Some key points that could affect your business
- Small Business Entities (SBE) (annual turnover < $2M) can immediately deduct assets (plant and equipment, motor vehicles) acquired for use in the business costing less than $20,000, as opposed to $1,000 previously.
- Assets > $20,000 can still be pooled and depreciated at 15% in the first year then 30% the second year onwards.
- Pool can be fully written off once balance falls below $20,000; includes existing pools.
- These changes only apply from 12 May 2015 (7.30pm AEST) to 30 June 2017, after which the previous $1,000 threshold reverts.
Changes effective 1 July 2015:
- 28.5% tax rate for SBE companies (30% rate for non SBE companies remains).
- Maximum franking credit rate still 30% for all companies.
- Taxpayers with business income from an unincorporated business – e.g. individuals, partnerships, trusts (must be an SBE) eligible for small business tax discount, being 5% of income tax payable on the business income only. This discount is capped at $1,000, delivered as a tax offset.
- Car deductions to change as follows:
- Cents per km flat rate of 66 c/km only regardless of engine size and type.
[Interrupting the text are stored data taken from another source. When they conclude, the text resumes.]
(** [curateMsg] returns, and keeps the invariant. *)
Lemma curateMsg_inv cfg (c : consensusMeta) g : meta_inv cfg (c, g) →
  ∃ c', curateMsg c = Ok c' ∧ meta_inv cfg (c', g) ∧ curViewSeq c' = curViewSeq c ∧
    stage c' = stage c.
Proof.
  intros Hi. rewrite curateMsg_head.
  destruct (curate_head_spec cfg c g Hi) as (c1 & -> & (Hp & Hl & Hr & Hf & Hld) & <- & <-).
  cbn [rbind]. unfold round_inv in Hr. destruct (curPreprepare c1) as [pp|] eqn:Ec.
  2:{ exists c1. split; [done|]. split; [|done]. unfold meta_inv, round_inv. by rewrite Ec. }
  destruct (ReadPrepareMsg_spec (curViewSeq c1) (msgPool c1) Hp)
    as (l & q & -> & Hp' & [Hpl Hpq]%perm_app_elem & _ & _). cbn [rbind].
  destruct (curate_prepares_spec pp l (c1 <| msgPool := (msgPool c1) <| prepares := q |> |>))
    as (S & -> & HS).
  match goal with |- context [ReadCommitMsg ?v ?m] =>
    destruct (ReadCommitMsg_spec v m Hp') as (lc & qc & -> & Hpc & [Hcl Hcq]%perm_app_elem & _ & _)
  end. cbn [rbind].
  match goal with |- context [curate_commits pp lc ?c] =>
    destruct (curate_commits_spec pp lc c) as (T & -> & HT) end.
  eexists; split; [done|]. split; [|done]. cbn in *.
  destruct Hr as (H1 & H2 & H3 & H4 & H5 & H6). pose proof Hl as (L1 & L2 & L3).
  split_and!; try done; [by split_and!; cbn; auto |]. unfold round_inv; cbn. rewrite Ec.
  split_and!; try done.
  - intros n [(m & Hm & ?)%HS | ?]%elem_of_union; [|by apply H4].
    exists m. split; [by apply L2, Hpl | naive_solver].
  - intros n [(m & Hm & ?)%HT | ?]%elem_of_union; [|by apply H5].
    exists m. split; [by apply L3, Hcl | naive_solver].
  - destruct H6 as [?|[?|[? Hq]]]; [by left | by right; left | right; right]. split; [done|].
    unfold quorum in *. cbn in *. etrans; [exact Hq|]. apply inj_le, subseteq_size. set_solver.
Qed.

(** [step2Next] never panics, and keeps the invariant. *)
Lemma step2Next_inv cfg (c : consensusMeta) g r c' :
  meta_inv cfg (c, g) → step2Next c = (r, c') → meta_inv cfg (c', g) ∧ is_ok r.
Proof.
  intros (Hp & Hl & Hr & Hf & Hld) Hs. unfold round_inv in Hr. revert Hs. unfold step2Next.
  destruct (curPreprepare c) as [pp|] eqn:Ec.
  - destruct Hr as (H1 & H2 & H3 & H4 & H5 & H6).
    cbn. rewrite Ec. repeat case_decide; intros [= <- <-]; (split; [|first [done | tauto]]);
      split_and!; try done; unfold round_inv; cbn; rewrite ?Ec; split_and!; auto.
    right; right. split; [done|]. unfold quorum in *; cbn. lia.
  - destruct Hr as (H1 & H2 & H3). rewrite H3. cbn. intros [= <- <-]. split; [|done].
    split_and!; try done. unfold round_inv. by rewrite Ec.
Qed.

Lemma log_grow_round (c c' : consensusMeta) g g' :
  round_inv c g → same_round (c <| msgPool := msgPool c' |>) c' →
  (∀ m, m ∈ log_pp g → m ∈ log_pp g') → (∀ m, m ∈ log_p g → m ∈ log_p g') →
  (∀ m, m ∈ log_c g → m ∈ log_c g') → round_inv c' g'.
Proof.
  unfold round_inv, same_round, quorum, prepare_votes, commit_votes. cbn.
  intros Hr (-> & -> & _ & -> & -> & -> & -> & ->) L1 L2 L3.
  destruct (curPreprepare c); [|done]. destruct Hr as (H1 & H2 & H3 & H4 & H5 & H6).
  split_and!; auto.
  - intros n (m & ? & ?)%H4; eauto.
  - intros n (m & ? & ?)%H5; eauto.
Qed.

Lemma updateLatestViewSeq_same v s (c : consensusMeta) :
  same_round c (updateLatestViewSeq v s c).
Proof. unfold updateLatestViewSeq, same_round. by case_decide. Qed.

Lemma mk_meta_inv cfg (c : consensusMeta) g :
  pool_inv (msgPool c) → pool_in_log (msgPool c) g → round_inv c g →
  f c = Z.quot (wrap_i64 (NodeNum (cn_Sys cfg) - 1)) 3 → leader c = initialLeader →
  meta_inv cfg (c, g).
Proof. unfold meta_inv. auto 10. Qed.

Lemma meta_inv_init cfg lp now : meta_inv cfg (newConsensusMeta cfg lp now, emptyLog).
Proof.
  apply mk_meta_inv; done || (split_and!; intros m Hm; by apply not_elem_of_nil in Hm).
Qed.

Lemma elem_push {A} (q l : list A) x : q ≡ₚ x :: l → ∀ y, y ∈ q → y = x ∨ y ∈ l.
Proof. intros Hp y Hy. rewrite Hp in Hy. by apply elem_of_cons. Qed.

Lemma meta_inv_step cfg e (s s' : consensusMeta * msgLog) :
  meta_inv cfg s → mstep e s s' → meta_inv cfg s'.
Proof.
  intros Hi Hs; inversion Hs as [c g m mp E|c g m mp E|c g m mp E|c g c' E|c g r c' E|c g vs|c g c' E];
    subst; clear Hs; pose proof Hi as (Hp & Hl & Hr & Hf & Hld).
  - destruct (PushPreprepareMsg_spec m (msgPool c) Hp) as (q & E' & Hp' & Hq).
    rewrite E in E'; injection E' as ->. pose proof (elem_push _ _ _ Hq) as Hq'.
    destruct Hl as (L1 & L2 & L3).
    match goal with |- context [updateLatestViewSeq ?v ?s ?x] =>
      pose proof (updateLatestViewSeq_same v s x) as Hsr; revert Hsr;
      generalize (updateLatestViewSeq v s x); intros c' Hsr end.
    pose proof Hsr as (R1 & R2 & R3 & R4 & R5 & R6 & R7 & R8).
    apply mk_meta_inv; rewrite ?R1, ?R2, ?R3; try done; try exact Hp'.
    + by split_and!; [intros x [->|?]%Hq'; [left | right; auto] | |].
    + eapply log_grow_round; [done| |by right..|done|done]. rewrite R3. done.
  - destruct (PushPrepareMsg_spec m (msgPool c) Hp) as (q & E' & Hp' & Hq).
    rewrite E in E'; injection E' as ->. pose proof (elem_push _ _ _ Hq) as Hq'.
    destruct Hl as (L1 & L2 & L3). apply mk_meta_inv; try done; try exact Hp'.
    + by split_and!; [|intros x [->|?]%Hq'; [left | right; auto] |].
    + eapply log_grow_round; [done..| | by right |]; done.
  - destruct (PushCommitMsg_spec m (msgPool c) Hp) as (q & E' & Hp' & Hq).
    rewrite E in E'; injection E' as ->. pose proof (elem_push _ _ _ Hq) as Hq'.
    destruct Hl as (L1 & L2 & L3). apply mk_meta_inv; try done; try exact Hp'.
    + by split_and!; [| |intros x [->|?]%Hq'; [left | right; auto]].
    + eapply log_grow_round; [done..| | | by right]; done.
  - destruct (curateMsg_inv cfg c g Hi) as (c1 & E1 & Hi1 & _). congruence.
  - by eapply step2Next_inv.
  - by apply mk_meta_inv.
  - destruct E as (R1 & R2 & R3 & R4 & R5 & R6 & R7 & R8).
    apply mk_meta_inv; rewrite ?R1, ?R2, ?R3; try done; try exact Hp'.
    eapply log_grow_round; [done| |done..]. by split_and!.
Qed.

Lemma reachable_inv cfg lp s : reachable cfg lp s → meta_inv cfg s.
Proof.
  induction 1; [apply meta_inv_init | by eapply meta_inv_step].
Qed.

Lemma vreach_reachable cfg lp k s v : vreach cfg lp k s v → reachable cfg lp s.
Proof. induction 1; by econstructor. Qed.

Lemma curateMsg_keeps (c c' : consensusMeta) pp :
  curateMsg c = Ok c' → curPreprepare c = Some pp → curPreprepare c' = Some pp.
Proof.
  unfold curateMsg. intros H Ec. rewrite Ec in H. cbn [rbind] in H. rewrite Ec in H.
  apply rbind_ok in H as ([l mp] & _ & H). cbn in H.
  match type of H with context [curate_prepares pp l ?x] =>
    destruct (curate_prepares_spec pp l x) as (S & HS & _) end.
  rewrite HS in H. apply rbind_ok in H as ([l2 mp2] & _ & H). cbn in H. injection H as <-.
  match goal with |- context [curate_commits pp l2 ?x] =>
    destruct (curate_commits_spec pp l2 x) as (T & -> & _) end. done.
Qed.

(** The transitions of [step2Next]. *)
Lemma step2Next_cases (c c' : consensusMeta) r : step2Next c = (r, c') →
  (r = Ok (stagePreprepare, stagePrepare) ∧ stage c = stagePreprepare ∧
     is_Some (curPreprepare c) ∧ c' = c <| stage := stagePrepare |>) ∨
  (r = Ok (stagePrepare, stageCommit) ∧ stage c = stagePrepare ∧
     quorum c ≤ Z.of_nat (size (prepareSet c)) ∧ c' = c <| stage := stageCommit |>) ∨
  (∃ pp, r = Ok (stageCommit, stagePreprepare) ∧ stage c = stageCommit ∧
     curPreprepare c = Some pp ∧ quorum c ≤ Z.of_nat (size (commitSet c)) ∧
     stage c' = stagePreprepare ∧ lastProposal c' = Some (pp_P pp) ∧ curPreprepare c' = None ∧
     prepareSet c' = ∅ ∧ commitSet c' = ∅ ∧ proposed c' = false ∧
     curViewSeq c' = mkViewSeq (View (curViewSeq c)) (wrap_i64 (Seq (curViewSeq c) + 1))) ∨
  (c' = c ∧ r ∈ [Ok (stagePreprepare, stagePreprepare); Ok (stagePrepare, stagePrepare);
     Ok (stageCommit, stageCommit); Err "invalid stage %d"]) ∨
  (r = Panic ∧ stage c = stageCommit ∧ curPreprepare c = None ∧
     c' = c <| stage := stagePreprepare |>).
Proof.
  unfold step2Next. repeat case_decide.
  - destruct (curPreprepare c) eqn:E; intros [= <- <-].
    + left. split_and!; eauto.
    + do 3 right; left. split; [done|]. set_solver.
  - intros [= <- <-]. do 3 right; left. split; [done|]. set_solver.
  - intros [= <- <-]. right; left. split_and!; [done..| lia | done].
  - intros [= <- <-]. do 3 right; left. split; [done|]. set_solver.
  - cbn. destruct (curPreprepare c) as [pp|] eqn:E; intros [= <- <-].
    + right; right; left. exists pp. cbn. split_and!; first [done | lia].
    + by do 4 right.
  - intros [= <- <-]. do 3 right; left. split; [done|]. set_solver.
Qed.

Definition vote_inv (k : Z) (c : consensusMeta) (v : list (ViewSeq * bytes)) : Prop :=
  0 ≤ k ∧ (k ≤ int64_max → curViewSeq c = mkViewSeq 0 k ∧ NoDup v.*1 ∧
    ∀ vs d, (vs, d) ∈ v → (View vs = 0 ∧ Seq vs < k) ∨
      (vs = curViewSeq c ∧ stage c = stageCommit ∧ pp_Digest <$> curPreprepare c = Some d)).

Lemma vote_inv_same k c c' v : vote_inv k c v → curViewSeq c' = curViewSeq c →
  stage c' = stage c →
  (∀ pp, curPreprepare c = Some pp → curPreprepare c' = Some pp) → vote_inv k c' v.
Proof.
  intros (Hk & Hv) E1 E2 E3. split; [done|]. rewrite E1, E2. intros Hm.
  destruct (Hv Hm) as (H1 & H2 & H3). split_and!; try done.
  intros vs d [?|(? & ? & Hd)]%H3; [by left | right]. split_and!; try done.
  destruct (curPreprepare c) as [pp|]; [|done]. by rewrite (E3 pp).
Qed.

Lemma vote_inv_next k c r c' v : vote_inv k c v → step2Next c = (r, c') →
  vote_inv (k + rounds_of (EvNext r)) c' (votes_of (EvNext r) c ++ v).
Proof.
  intros (Hk & Hv) Hs. unfold vote_inv, votes_of, rounds_of.
  destruct (step2Next_cases c c' r Hs)
    as [(-> & Hst & [pp Hc] & ->) | [(-> & Hst & Hq & ->) | [(pp & -> & Hst & Hc & _ & H1 & _ & H2 & _ & _ & _ & H3)
      | [(-> & Hr) | (-> & Hst & Hc & ->)]]]].
  - rewrite Hc. cbn. rewrite Z.add_0_r. split; [done|]. intros Hm.
    destruct (Hv Hm) as (E1 & E2 & E3). split_and!; try done.
    intros vs d [?|(? & Hst' & _)]%E3; [by left|]. by rewrite Hst in Hst'.
  - cbn. rewrite Z.add_0_r. split; [done|]. intros Hm.
    destruct (Hv Hm) as (E1 & E2 & E3). split; [done|].
    assert (∀ vs d, (vs, d) ∈ v → View vs = 0 ∧ Seq vs < k) as E4.
    { intros vs d [?|(? & Hst' & _)]%E3; [done|]. by rewrite Hst in Hst'. }
    destruct (curPreprepare c) as [pp|] eqn:Hc; cbn; [|split; [done|]; intros; left; eauto].
    rewrite E1. split.
    + constructor; [|done]. intros ([vs d] & Heq & [_ Hlt]%E4)%list_elem_of_fmap.
      cbn in Heq. subst vs. cbn in Hlt. lia.
    + intros vs d [[= -> ->]|?]%elem_of_cons; [by right | left; eauto].
  - rewrite Hc. cbn. match goal with |- context [k + ?x] => change x with 1 end.
    split; [lia|]. intros Hm. destruct Hv as (E1 & E2 & E3); [lia|].
    unfold int64_max in Hm. split_and!; [|done|].
    + rewrite H3, E1. cbn. f_equal. apply wrap_s_id; [lia|]. unfold in_s. lia.
    + intros vs d [?|(-> & _ & _)]%E3; left; [lia|]. rewrite E1. cbn. lia.
  - assert (rounds_of (EvNext r) = 0 ∧ votes_of (EvNext r) c = []) as [Hr1 Hr2].
    { unfold votes_of, rounds_of.
      repeat (apply elem_of_cons in Hr as [->|Hr]; [by destruct (curPreprepare c)|]).
      by apply not_elem_of_nil in Hr. }
    unfold rounds_of, votes_of in *. rewrite Hr1, Hr2, Z.add_0_r. done.
  - cbn. rewrite Z.add_0_r. split; [done|]. intros Hm.
    destruct (Hv Hm) as (E1 & E2 & E3). split_and!; try done.
    intros vs d [?|(? & ? & Hd)]%E3; [by left|]. by rewrite Hc in Hd.
Qed.

Lemma vreach_vote_inv cfg lp k s v : vreach cfg lp k s v → vote_inv k s.1 v.
Proof.
  induction 1 as [now|k s v e s' Hr IH Hs Hne].
  { split; [done|]. intros _. split_and!; [done | constructor |].
    intros vs d Hd. by apply not_elem_of_nil in Hd. }
  assert (∀ c', votes_of e s.1 = [] → rounds_of e = 0 →
    curViewSeq c' = curViewSeq s.1 → stage c' = stage s.1 →
    (∀ pp, curPreprepare s.1 = Some pp → curPreprepare c' = Some pp) →
    vote_inv (k + rounds_of e) c' (votes_of e s.1 ++ v)) as Hsame.
  { intros c' -> ->. rewrite Z.add_0_r. cbn. by apply vote_inv_same. }
  inversion Hs as [c g m mp E|c g m mp E|c g m mp E|c g c' E|c g r c' E|c g vs|c g c' E];
    subst; cbn [fst] in *.
  - destruct (updateLatestViewSeq_same (pp_View m) (pp_Seq m) (c <| msgPool := mp |>))
      as (R1 & R2 & R3 & R4 & R5 & R6 & R7 & R8).
    apply Hsame; try done; [by rewrite R6].
  - by apply Hsame.
  - by apply Hsame.
  - destruct (curateMsg_inv cfg c g) as (c1 & E1 & _ & E2 & E3);
      [by eapply reachable_inv, vreach_reachable|].
    rewrite E in E1; injection E1 as <-. apply Hsame; try done. intros pp. by apply curateMsg_keeps.
  - by apply vote_inv_next.
  - by destruct (Hne vs).
  - destruct E as (R1 & R2 & R3 & R4 & R5 & R6 & R7 & R8). apply Hsame; try done. by rewrite R6.
Qed.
- 12% of original value and 1/3 of actual expenses methods to claim no longer available.
- Individuals wishing to claim for > 5,000 kms will be required to claim under the log book method.
- Zone Tax Offsets limited to individuals actually residing in zones > 183 days, FIFO and DIDO workers being excluded from zone offsets.
- Professional expenses (legal fees, accounting fees) for setup of businesses immediately deductible as opposed to being amortised over 5 years.
Changes effective 1 July 2016:
- SBEs can change structure without attracting a CGT liability at that point (however no mention of stamp duty costs, which will apply).
- Primary producers can immediately deduct capital expenditure on fencing and water facilities such as dams and water towers; as for fodder storage assets such as silos, they can be depreciated over 3 years.
- From 1 April 2016, the fringe benefits tax exemption which applies in respect of the SBE employer providing an employee with one portable electronic device primarily for work related use only, has been expanded to include multiple portable electronic devices.
- From 1 April 2016, a separate single grossed up cap of $5,000 for salary sacrificed meal entertainment and entertainment facility leasing expenses will be introduced and apply to employees in “not for profits”; where exceeded may be counted in calculating whether an employee exceeds the existing cap of benefits generally in “not for profits”.
- From 1 April 2016, all meal entertainment benefits will be reportable.
- From 1 July 2017, GST will be extended to cross border supplies of digital products and services imported by consumers.
- Individuals with a HELP debt going overseas for more than 6 months will be required to register with the ATO from 1 January 2016, and those residing overseas will be required to repay the debt.
- From 1 July 2016, individuals will not be able to receive government assistance for Parental Leave Pay if their employer provides parental leave entitlements.
- Medicare Levy low income thresholds for 2014/2015 as follows:
- Individuals $20,896 (up from $20,542)
- Families $35,261 (up from $34,367)
- A new single Child Care Subsidy (CCS) will be introduced on 1 July 2017. Families meeting the “activity test” (workplace participation) with annual incomes up to $60,000 will be eligible for a subsidy of 85% of fees and this will taper to 50% for families with incomes of $165,000. For families with annual incomes of $180,000+ the CCS will be capped at $10,000 per child per year.